» **Entries supplied**
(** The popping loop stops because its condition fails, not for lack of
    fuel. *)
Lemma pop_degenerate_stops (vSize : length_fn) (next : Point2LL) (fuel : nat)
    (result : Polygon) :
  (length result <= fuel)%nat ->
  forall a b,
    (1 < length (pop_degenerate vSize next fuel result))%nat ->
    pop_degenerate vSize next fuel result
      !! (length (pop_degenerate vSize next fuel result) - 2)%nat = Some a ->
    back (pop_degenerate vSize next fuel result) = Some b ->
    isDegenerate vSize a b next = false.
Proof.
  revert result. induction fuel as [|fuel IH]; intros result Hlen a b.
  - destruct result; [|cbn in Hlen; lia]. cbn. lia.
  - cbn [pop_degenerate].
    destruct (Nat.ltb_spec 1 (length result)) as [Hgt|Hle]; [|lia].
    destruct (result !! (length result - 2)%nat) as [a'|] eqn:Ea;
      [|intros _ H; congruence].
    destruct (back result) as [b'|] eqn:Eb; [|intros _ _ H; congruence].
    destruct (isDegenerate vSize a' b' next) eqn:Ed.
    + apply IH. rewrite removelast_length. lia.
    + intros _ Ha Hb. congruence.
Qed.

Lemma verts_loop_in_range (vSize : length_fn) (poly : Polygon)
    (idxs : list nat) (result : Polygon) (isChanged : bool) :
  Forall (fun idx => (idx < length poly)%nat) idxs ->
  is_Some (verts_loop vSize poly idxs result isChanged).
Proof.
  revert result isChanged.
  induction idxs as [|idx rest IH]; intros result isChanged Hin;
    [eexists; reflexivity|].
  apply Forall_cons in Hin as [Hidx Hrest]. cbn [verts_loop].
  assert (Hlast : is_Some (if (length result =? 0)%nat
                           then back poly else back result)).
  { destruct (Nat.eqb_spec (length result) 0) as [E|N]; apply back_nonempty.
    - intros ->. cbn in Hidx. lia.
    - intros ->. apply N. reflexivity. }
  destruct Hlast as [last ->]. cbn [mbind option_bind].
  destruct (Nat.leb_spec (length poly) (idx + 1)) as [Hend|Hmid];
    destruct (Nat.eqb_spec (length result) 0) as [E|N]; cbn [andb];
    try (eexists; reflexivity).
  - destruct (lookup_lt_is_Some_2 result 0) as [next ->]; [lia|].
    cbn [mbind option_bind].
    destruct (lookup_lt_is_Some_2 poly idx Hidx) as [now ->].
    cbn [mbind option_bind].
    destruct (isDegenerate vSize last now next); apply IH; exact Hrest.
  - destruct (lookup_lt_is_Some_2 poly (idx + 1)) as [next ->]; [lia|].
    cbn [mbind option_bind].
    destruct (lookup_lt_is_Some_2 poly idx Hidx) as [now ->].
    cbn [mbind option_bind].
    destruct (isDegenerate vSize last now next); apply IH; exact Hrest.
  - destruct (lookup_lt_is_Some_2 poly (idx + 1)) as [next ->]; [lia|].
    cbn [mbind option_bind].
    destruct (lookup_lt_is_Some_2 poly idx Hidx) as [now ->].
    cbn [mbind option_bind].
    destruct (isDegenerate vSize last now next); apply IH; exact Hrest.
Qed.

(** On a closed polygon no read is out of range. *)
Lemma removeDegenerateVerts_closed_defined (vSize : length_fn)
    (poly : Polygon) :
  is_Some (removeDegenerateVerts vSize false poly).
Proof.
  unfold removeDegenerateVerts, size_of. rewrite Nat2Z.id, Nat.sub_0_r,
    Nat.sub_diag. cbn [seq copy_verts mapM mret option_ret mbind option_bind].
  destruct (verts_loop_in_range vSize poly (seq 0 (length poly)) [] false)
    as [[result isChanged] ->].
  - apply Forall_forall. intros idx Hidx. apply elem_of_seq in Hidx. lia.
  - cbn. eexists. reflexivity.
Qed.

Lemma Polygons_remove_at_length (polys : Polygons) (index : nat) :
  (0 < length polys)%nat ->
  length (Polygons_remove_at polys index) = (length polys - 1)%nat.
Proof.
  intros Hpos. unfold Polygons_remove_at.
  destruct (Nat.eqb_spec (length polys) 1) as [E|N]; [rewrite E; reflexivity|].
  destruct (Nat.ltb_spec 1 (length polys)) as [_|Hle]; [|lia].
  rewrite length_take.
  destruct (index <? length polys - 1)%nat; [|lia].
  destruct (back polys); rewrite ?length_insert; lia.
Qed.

» **Task brief**
Output should match, line for line, the stretch of the material above from the line holding "Lemma Polygons_remove_at_length (polys" through the line holding "destruct (Nat.ltb_spec 1 (length polys))".

» **Output for this task**
Lemma Polygons_remove_at_length (polys : Polygons) (index : nat) :
  (0 < length polys)%nat ->
  length (Polygons_remove_at polys index) = (length polys - 1)%nat.
Proof.
  intros Hpos. unfold Polygons_remove_at.
  destruct (Nat.eqb_spec (length polys) 1) as [E|N]; [rewrite E; reflexivity|].
  destruct (Nat.ltb_spec 1 (length polys)) as [_|Hle]; [|lia].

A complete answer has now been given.